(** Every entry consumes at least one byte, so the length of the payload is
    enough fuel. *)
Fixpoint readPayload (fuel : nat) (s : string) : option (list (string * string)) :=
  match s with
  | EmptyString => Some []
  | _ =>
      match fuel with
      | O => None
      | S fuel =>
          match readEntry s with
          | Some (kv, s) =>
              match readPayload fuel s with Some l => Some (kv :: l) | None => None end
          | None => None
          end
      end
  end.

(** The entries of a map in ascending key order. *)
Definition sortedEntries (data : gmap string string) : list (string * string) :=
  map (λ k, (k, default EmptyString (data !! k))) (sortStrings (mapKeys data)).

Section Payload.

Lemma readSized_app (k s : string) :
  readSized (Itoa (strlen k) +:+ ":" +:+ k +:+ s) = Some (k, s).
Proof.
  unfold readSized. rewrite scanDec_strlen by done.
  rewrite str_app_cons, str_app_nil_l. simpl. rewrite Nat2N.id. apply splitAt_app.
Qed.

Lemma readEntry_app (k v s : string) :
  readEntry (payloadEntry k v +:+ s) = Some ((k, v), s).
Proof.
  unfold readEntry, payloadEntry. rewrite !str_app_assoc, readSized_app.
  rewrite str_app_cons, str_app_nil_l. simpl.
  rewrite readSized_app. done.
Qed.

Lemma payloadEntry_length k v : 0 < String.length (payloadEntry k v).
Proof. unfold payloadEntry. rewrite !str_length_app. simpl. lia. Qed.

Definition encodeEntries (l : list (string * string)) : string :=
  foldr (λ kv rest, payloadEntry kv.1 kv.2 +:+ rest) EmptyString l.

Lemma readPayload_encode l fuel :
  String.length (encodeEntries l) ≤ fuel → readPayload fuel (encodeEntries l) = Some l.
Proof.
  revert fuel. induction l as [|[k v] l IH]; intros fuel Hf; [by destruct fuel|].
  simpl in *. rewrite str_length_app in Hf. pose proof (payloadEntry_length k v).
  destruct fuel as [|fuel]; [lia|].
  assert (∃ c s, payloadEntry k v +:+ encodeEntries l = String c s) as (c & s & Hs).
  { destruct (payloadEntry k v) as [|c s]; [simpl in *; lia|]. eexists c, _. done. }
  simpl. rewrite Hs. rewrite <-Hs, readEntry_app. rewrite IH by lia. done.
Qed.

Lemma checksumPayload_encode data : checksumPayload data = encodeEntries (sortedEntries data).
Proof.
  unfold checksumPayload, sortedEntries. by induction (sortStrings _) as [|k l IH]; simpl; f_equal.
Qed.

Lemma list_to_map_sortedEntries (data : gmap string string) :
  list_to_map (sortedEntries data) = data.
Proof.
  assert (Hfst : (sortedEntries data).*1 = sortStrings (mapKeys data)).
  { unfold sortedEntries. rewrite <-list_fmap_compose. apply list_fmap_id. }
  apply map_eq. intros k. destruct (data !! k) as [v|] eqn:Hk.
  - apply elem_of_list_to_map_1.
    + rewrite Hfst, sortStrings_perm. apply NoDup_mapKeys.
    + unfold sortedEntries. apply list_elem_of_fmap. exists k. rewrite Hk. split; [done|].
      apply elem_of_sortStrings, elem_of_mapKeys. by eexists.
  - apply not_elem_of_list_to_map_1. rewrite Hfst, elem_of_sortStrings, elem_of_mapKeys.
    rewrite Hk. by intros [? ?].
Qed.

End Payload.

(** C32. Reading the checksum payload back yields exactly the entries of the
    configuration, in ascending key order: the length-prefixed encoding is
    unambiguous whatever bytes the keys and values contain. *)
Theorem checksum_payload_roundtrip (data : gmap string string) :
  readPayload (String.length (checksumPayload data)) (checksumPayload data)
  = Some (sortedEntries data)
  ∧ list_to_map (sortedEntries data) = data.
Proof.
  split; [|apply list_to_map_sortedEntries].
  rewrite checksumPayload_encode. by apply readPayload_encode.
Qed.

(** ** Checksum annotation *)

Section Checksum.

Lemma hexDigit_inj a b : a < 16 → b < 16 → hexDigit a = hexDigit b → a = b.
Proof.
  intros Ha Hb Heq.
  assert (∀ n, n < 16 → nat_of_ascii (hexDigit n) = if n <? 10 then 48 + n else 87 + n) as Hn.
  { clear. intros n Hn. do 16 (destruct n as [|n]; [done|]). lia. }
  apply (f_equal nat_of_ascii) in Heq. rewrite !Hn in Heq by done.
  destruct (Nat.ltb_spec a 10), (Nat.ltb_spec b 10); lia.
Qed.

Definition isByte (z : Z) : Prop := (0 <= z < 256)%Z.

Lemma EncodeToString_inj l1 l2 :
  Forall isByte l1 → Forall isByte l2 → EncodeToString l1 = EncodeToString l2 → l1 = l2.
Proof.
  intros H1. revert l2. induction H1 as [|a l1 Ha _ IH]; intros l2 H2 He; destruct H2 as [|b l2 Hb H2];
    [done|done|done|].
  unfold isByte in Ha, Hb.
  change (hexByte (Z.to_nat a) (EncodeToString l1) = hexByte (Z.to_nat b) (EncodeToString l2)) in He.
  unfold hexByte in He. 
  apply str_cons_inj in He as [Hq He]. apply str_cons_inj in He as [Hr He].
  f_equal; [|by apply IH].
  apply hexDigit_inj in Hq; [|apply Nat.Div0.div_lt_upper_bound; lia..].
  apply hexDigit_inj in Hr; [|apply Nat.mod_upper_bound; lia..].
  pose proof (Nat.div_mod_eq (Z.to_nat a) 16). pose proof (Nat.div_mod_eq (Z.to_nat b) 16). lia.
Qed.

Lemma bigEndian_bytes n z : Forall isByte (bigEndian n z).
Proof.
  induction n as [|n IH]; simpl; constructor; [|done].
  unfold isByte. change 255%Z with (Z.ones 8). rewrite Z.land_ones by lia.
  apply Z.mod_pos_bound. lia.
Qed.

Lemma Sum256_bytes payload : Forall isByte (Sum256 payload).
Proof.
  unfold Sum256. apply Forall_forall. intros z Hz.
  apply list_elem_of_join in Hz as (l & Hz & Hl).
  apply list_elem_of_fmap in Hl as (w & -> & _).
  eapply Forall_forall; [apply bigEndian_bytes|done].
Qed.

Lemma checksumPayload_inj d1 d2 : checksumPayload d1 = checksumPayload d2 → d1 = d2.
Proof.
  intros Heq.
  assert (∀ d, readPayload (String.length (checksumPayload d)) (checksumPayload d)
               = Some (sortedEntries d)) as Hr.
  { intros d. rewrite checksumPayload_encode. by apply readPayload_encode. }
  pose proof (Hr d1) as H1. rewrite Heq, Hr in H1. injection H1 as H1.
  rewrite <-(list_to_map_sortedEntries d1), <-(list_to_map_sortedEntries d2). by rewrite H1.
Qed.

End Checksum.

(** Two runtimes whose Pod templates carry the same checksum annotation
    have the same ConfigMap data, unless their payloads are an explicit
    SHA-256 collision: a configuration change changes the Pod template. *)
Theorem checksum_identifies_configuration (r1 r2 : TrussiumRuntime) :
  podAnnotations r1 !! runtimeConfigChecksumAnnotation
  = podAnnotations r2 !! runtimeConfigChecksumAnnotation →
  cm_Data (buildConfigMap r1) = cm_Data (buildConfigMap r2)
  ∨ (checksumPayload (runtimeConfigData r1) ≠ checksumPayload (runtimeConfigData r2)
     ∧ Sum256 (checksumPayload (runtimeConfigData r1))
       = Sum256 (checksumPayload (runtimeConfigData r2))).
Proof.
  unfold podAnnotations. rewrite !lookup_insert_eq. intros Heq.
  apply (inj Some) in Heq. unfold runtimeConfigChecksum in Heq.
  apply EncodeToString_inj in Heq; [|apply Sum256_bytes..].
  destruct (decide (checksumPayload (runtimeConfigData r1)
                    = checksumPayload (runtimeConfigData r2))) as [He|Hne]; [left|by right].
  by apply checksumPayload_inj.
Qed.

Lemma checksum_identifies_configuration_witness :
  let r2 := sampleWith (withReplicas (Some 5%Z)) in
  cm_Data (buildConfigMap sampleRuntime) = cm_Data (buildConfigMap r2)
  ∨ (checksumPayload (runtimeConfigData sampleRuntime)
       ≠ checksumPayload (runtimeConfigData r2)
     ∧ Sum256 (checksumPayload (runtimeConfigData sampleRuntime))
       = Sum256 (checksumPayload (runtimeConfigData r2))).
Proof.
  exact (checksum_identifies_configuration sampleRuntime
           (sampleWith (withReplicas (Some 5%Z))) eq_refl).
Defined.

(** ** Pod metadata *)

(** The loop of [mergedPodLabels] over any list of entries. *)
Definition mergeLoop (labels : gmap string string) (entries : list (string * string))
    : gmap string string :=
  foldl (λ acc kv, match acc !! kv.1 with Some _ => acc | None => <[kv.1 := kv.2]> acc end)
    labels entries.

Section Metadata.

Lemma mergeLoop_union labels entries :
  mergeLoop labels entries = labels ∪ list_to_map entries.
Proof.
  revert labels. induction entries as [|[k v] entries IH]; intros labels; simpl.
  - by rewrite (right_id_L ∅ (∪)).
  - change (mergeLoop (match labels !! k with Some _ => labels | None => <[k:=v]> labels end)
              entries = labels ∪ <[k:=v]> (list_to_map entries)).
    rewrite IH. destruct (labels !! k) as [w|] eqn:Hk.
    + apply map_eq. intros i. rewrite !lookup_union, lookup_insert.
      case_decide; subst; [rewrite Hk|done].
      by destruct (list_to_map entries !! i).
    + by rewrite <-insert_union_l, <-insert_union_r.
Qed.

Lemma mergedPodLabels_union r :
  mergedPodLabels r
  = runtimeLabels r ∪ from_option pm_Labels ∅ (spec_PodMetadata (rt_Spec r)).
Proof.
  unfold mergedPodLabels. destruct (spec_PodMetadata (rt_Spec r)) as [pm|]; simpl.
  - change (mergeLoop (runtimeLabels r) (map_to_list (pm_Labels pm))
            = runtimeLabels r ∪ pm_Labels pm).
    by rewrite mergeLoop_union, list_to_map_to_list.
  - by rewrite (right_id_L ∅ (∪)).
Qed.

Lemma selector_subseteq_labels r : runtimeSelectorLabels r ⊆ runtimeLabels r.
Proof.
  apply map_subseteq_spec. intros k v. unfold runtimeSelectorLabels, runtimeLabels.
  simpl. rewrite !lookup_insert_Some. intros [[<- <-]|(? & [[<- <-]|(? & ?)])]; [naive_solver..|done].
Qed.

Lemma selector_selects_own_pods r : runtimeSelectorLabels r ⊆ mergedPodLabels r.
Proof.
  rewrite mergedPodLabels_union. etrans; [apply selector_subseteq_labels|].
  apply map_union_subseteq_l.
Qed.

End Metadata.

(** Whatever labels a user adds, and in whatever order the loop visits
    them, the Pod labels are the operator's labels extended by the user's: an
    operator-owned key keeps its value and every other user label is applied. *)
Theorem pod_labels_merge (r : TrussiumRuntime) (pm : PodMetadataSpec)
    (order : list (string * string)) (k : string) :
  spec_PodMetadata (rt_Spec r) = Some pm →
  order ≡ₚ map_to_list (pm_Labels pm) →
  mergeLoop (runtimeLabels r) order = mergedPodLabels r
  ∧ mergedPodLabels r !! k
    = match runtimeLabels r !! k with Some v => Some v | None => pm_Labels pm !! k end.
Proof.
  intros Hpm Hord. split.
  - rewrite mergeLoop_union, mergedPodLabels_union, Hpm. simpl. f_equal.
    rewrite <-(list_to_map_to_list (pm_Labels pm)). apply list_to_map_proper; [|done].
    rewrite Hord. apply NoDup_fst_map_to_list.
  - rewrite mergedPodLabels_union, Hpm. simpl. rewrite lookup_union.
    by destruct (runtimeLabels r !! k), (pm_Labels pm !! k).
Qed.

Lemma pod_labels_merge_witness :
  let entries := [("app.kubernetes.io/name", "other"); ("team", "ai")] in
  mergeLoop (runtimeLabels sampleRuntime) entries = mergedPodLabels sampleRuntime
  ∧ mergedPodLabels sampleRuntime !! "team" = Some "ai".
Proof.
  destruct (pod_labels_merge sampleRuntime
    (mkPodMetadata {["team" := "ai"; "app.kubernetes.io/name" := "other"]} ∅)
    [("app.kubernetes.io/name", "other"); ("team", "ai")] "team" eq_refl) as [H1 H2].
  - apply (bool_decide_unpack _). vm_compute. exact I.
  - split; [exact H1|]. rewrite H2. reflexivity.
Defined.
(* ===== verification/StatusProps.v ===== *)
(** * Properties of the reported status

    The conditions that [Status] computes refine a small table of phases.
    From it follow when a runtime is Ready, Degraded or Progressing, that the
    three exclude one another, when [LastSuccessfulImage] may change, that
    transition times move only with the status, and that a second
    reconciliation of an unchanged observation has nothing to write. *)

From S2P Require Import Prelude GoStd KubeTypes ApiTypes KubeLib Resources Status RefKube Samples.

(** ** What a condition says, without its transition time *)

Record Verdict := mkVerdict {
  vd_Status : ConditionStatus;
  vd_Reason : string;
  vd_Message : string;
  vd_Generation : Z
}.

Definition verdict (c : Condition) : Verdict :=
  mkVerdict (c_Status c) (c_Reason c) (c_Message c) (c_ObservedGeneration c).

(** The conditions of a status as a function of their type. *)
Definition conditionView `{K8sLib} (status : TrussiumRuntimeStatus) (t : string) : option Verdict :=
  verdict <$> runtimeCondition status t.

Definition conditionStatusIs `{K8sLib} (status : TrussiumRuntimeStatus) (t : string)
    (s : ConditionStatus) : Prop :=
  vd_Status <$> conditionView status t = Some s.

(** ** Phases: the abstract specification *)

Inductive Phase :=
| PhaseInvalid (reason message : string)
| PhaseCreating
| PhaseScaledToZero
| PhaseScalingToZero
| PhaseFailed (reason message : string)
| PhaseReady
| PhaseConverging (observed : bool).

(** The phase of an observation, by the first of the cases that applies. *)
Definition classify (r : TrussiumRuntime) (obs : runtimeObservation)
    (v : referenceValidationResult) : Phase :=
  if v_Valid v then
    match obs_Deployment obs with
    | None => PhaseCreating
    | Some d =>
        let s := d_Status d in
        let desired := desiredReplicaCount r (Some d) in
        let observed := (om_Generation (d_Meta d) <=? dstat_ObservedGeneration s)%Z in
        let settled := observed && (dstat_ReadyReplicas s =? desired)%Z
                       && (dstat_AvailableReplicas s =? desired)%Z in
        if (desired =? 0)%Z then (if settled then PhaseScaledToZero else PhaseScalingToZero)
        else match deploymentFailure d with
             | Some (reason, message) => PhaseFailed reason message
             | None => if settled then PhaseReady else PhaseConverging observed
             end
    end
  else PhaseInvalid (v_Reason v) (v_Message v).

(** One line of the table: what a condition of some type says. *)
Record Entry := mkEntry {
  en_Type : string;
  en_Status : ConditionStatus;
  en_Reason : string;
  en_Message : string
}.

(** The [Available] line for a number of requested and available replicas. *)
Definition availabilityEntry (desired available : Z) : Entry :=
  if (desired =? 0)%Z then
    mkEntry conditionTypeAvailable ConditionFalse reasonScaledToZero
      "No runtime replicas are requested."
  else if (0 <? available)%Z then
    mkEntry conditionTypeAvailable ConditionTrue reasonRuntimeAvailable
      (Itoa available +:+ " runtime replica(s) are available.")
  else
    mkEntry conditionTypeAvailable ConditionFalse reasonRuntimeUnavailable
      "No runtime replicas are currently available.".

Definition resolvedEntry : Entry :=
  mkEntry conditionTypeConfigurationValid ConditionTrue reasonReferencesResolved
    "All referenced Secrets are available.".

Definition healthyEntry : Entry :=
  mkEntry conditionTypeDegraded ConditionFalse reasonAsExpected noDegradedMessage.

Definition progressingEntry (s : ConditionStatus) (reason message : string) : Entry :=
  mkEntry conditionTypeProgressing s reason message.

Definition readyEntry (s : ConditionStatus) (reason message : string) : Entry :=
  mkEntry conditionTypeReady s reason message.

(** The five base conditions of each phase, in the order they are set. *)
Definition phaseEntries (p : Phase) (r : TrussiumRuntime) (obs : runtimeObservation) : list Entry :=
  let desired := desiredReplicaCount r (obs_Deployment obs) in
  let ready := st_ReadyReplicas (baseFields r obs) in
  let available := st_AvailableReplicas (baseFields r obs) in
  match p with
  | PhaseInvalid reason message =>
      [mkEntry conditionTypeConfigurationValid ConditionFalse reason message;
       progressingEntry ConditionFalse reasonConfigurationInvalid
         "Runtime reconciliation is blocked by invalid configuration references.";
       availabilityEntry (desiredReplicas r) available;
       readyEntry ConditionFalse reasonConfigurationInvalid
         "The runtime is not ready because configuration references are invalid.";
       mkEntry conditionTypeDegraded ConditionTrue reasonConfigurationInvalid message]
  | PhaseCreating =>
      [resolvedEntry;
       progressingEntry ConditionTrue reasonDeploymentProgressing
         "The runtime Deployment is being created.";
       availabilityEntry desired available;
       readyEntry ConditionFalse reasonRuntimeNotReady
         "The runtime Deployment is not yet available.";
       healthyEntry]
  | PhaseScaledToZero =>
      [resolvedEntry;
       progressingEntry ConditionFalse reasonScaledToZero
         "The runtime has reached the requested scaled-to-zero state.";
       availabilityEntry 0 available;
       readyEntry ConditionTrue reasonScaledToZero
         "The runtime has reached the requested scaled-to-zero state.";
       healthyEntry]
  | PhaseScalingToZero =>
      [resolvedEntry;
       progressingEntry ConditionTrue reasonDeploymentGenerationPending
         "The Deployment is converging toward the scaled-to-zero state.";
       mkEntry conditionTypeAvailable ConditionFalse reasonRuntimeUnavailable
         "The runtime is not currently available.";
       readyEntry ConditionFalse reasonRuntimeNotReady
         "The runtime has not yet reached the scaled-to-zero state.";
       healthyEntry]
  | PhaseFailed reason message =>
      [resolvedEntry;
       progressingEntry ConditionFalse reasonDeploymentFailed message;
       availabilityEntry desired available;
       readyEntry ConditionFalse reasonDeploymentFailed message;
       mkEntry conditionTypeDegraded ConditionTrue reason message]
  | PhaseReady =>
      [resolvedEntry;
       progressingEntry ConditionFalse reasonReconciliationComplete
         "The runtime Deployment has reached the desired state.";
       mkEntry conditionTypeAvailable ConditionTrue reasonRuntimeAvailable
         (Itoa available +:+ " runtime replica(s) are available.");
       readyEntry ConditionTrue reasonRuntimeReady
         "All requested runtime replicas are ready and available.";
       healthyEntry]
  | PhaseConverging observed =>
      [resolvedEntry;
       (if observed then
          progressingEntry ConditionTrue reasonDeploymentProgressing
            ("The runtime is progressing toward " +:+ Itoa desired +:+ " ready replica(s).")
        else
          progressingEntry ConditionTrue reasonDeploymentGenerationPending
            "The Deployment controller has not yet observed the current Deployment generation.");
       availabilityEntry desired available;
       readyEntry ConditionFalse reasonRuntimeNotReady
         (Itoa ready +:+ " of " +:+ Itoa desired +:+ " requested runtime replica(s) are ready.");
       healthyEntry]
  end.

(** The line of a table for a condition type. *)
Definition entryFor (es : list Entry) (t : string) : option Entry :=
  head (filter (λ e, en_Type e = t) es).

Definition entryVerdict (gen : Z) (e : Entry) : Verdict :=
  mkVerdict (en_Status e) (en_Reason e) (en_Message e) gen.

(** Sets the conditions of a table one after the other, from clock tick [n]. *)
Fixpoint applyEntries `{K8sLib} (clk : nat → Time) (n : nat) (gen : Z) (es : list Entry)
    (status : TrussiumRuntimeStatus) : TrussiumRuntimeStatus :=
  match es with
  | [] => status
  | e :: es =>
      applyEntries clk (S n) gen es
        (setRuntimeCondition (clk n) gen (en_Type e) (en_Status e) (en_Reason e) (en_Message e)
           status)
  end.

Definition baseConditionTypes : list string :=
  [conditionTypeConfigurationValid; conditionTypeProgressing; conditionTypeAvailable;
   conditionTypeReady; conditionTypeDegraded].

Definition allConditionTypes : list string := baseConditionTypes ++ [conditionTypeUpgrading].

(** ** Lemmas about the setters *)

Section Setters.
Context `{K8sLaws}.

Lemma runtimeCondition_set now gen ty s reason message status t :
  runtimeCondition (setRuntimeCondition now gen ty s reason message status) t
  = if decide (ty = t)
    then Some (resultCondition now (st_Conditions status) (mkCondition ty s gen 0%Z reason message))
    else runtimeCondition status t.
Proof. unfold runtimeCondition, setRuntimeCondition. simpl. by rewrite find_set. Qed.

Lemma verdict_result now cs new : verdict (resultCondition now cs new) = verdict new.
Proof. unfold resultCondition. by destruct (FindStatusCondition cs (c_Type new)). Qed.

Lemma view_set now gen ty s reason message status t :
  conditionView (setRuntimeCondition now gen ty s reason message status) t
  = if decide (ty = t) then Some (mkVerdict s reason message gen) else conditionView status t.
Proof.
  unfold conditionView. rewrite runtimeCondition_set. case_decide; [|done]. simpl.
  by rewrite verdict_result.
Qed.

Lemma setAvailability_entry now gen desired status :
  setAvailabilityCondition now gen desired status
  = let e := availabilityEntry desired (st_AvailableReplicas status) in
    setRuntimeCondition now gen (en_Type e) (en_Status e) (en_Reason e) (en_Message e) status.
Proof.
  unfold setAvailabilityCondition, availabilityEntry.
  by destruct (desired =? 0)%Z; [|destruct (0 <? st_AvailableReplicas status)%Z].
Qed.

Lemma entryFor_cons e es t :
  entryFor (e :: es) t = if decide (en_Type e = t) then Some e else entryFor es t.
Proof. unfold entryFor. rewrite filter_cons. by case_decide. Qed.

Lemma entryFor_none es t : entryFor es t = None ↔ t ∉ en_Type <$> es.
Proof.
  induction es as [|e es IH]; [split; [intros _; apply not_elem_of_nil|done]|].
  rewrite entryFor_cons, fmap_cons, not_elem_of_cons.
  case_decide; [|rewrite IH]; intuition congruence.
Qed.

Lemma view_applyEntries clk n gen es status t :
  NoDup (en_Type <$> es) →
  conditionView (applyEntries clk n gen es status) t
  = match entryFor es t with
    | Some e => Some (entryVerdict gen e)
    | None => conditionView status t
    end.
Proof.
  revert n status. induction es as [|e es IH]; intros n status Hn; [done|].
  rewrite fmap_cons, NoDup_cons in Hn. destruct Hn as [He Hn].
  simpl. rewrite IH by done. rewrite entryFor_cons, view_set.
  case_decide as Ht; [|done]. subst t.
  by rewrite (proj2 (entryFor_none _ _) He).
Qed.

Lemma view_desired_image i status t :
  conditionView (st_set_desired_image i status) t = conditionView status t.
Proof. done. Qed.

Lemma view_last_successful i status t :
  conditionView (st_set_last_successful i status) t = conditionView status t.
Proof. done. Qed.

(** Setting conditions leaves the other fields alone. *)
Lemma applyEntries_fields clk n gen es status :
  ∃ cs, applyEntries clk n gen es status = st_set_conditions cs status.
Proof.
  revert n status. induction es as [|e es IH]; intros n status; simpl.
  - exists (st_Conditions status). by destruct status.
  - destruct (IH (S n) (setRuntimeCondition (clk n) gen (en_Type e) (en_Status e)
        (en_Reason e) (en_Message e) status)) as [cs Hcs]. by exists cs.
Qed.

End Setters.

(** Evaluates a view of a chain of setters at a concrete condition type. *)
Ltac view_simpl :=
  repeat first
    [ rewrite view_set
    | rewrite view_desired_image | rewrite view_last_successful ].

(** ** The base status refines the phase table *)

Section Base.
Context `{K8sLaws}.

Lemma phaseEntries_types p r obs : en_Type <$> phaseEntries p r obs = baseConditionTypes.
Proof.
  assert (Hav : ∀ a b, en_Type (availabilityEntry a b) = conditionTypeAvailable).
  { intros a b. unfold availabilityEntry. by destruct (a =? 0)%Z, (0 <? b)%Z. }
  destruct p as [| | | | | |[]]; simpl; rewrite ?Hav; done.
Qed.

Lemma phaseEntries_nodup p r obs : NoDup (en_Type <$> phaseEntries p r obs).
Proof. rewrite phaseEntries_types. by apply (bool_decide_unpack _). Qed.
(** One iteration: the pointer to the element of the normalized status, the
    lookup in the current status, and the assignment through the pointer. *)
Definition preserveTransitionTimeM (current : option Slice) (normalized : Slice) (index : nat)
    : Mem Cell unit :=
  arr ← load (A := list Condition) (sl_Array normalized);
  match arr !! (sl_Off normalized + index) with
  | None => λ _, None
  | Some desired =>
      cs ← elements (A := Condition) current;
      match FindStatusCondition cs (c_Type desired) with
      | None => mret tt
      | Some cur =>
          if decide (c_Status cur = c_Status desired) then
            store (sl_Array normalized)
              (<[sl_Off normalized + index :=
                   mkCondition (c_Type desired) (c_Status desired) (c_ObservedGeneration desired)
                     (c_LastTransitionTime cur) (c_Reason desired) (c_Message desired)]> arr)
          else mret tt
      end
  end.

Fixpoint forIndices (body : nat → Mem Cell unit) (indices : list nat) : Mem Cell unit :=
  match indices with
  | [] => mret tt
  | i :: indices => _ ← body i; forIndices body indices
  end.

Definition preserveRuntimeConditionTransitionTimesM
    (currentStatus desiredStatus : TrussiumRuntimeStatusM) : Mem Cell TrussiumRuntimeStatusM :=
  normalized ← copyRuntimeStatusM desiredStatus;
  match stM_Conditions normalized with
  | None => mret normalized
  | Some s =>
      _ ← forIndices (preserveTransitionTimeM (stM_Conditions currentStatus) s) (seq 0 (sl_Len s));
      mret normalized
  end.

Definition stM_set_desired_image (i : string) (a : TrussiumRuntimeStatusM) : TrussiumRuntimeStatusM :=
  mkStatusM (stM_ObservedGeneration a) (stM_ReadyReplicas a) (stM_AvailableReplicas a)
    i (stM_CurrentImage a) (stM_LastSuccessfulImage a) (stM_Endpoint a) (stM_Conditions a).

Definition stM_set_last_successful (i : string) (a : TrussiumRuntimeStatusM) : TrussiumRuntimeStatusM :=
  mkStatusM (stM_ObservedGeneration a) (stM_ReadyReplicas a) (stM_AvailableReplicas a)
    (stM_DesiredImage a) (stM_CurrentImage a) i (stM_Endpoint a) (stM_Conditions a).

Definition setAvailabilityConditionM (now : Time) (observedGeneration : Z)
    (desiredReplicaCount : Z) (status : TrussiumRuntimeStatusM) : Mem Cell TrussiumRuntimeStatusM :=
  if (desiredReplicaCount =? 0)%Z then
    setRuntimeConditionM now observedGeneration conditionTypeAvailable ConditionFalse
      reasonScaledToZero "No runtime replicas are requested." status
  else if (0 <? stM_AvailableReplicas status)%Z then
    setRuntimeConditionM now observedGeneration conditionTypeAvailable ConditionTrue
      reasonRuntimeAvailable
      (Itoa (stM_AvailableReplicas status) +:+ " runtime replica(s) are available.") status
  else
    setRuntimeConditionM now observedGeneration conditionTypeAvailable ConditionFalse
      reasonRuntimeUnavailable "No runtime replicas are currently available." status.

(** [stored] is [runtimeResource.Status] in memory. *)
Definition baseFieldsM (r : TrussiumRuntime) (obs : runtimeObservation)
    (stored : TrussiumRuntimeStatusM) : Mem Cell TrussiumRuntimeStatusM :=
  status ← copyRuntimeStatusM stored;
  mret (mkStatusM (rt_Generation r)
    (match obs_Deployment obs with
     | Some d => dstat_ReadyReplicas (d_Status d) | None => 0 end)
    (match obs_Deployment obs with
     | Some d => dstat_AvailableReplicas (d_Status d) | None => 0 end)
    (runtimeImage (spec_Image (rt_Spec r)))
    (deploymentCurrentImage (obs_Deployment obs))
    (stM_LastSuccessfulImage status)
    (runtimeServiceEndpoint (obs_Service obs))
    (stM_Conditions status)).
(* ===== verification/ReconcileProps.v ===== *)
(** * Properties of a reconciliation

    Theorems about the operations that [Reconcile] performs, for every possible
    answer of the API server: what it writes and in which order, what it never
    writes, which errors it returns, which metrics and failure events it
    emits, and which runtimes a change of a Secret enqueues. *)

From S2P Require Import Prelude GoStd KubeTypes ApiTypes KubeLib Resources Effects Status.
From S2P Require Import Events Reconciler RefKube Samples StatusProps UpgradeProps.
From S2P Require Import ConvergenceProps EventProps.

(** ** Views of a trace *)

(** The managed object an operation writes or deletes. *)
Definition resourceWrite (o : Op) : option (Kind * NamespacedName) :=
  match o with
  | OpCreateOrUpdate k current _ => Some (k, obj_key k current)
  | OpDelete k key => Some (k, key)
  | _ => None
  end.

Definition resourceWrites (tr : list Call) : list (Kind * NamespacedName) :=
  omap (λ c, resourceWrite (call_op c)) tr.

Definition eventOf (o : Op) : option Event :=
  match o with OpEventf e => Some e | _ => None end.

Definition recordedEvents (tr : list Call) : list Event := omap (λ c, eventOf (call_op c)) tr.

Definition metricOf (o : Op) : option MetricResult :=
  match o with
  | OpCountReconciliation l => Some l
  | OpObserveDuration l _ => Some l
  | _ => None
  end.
---+---
Set down, exactly as they stand above, the lines starting with the line with "(deploymentCurrentImage (obs_Deployment obs))" and going on through the line with "Theorems about the", and no others.

    (deploymentCurrentImage (obs_Deployment obs))
    (stM_LastSuccessfulImage status)
    (runtimeServiceEndpoint (obs_Service obs))
    (stM_Conditions status)).
(* ===== verification/ReconcileProps.v ===== *)
(** * Properties of a reconciliation

    Theorems about the operations that [Reconcile] performs, for every possible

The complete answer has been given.